Output the opening lines of the records exactly. End with the line that contains "(level_rank (_determine_crisis_level lower_score)".

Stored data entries
= = = = = = =

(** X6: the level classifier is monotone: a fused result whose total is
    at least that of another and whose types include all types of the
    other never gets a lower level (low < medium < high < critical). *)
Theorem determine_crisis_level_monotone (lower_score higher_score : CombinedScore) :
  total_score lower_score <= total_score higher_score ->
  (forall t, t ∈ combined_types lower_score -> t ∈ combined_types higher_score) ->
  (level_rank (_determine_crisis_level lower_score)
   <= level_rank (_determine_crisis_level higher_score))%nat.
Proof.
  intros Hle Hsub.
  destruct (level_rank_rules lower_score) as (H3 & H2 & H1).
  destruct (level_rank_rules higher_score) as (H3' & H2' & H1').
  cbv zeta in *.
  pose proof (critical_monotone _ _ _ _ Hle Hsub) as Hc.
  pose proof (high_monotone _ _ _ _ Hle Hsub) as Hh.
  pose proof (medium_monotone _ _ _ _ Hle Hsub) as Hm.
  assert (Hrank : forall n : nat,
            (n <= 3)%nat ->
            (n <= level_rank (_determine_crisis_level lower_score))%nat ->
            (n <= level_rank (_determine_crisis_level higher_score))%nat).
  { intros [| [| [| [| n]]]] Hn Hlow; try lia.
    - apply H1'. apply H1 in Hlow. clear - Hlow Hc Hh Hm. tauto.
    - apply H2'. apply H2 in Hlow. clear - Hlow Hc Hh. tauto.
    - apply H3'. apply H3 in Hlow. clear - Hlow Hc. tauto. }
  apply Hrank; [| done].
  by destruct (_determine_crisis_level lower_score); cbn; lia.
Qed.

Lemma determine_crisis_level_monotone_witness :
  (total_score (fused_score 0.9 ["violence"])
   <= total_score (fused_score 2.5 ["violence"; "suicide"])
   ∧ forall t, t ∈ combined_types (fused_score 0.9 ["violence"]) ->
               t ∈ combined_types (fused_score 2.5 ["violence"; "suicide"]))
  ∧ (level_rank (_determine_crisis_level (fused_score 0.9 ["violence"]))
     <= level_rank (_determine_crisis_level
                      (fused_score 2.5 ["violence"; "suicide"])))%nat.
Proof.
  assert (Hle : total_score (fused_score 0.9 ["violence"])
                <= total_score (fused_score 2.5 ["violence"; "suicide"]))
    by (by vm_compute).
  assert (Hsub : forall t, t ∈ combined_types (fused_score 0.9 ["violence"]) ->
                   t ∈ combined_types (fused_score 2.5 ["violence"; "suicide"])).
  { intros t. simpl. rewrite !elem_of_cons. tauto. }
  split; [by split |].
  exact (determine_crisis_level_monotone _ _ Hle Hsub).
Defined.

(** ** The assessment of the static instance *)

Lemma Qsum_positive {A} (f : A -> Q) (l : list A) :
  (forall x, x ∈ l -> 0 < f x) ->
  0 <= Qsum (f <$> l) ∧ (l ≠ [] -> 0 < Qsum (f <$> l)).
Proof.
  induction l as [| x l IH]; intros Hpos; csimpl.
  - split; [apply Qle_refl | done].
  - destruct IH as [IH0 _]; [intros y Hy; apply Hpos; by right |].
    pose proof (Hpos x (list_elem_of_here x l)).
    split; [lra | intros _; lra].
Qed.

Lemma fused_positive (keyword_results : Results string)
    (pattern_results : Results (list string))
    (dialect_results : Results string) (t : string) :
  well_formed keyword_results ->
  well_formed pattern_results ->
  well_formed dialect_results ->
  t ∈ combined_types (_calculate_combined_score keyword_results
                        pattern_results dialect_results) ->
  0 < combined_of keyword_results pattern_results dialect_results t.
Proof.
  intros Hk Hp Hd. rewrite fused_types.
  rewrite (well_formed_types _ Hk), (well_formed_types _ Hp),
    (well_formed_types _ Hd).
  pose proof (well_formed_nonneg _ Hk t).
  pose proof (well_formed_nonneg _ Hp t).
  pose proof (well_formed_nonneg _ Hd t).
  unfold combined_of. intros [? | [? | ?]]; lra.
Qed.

= = = = = = =

**Final answer:**
(** X6: the level classifier is monotone: a fused result whose total is
    at least that of another and whose types include all types of the
    other never gets a lower level (low < medium < high < critical). *)
Theorem determine_crisis_level_monotone (lower_score higher_score : CombinedScore) :
  total_score lower_score <= total_score higher_score ->
  (forall t, t ∈ combined_types lower_score -> t ∈ combined_types higher_score) ->
  (level_rank (_determine_crisis_level lower_score)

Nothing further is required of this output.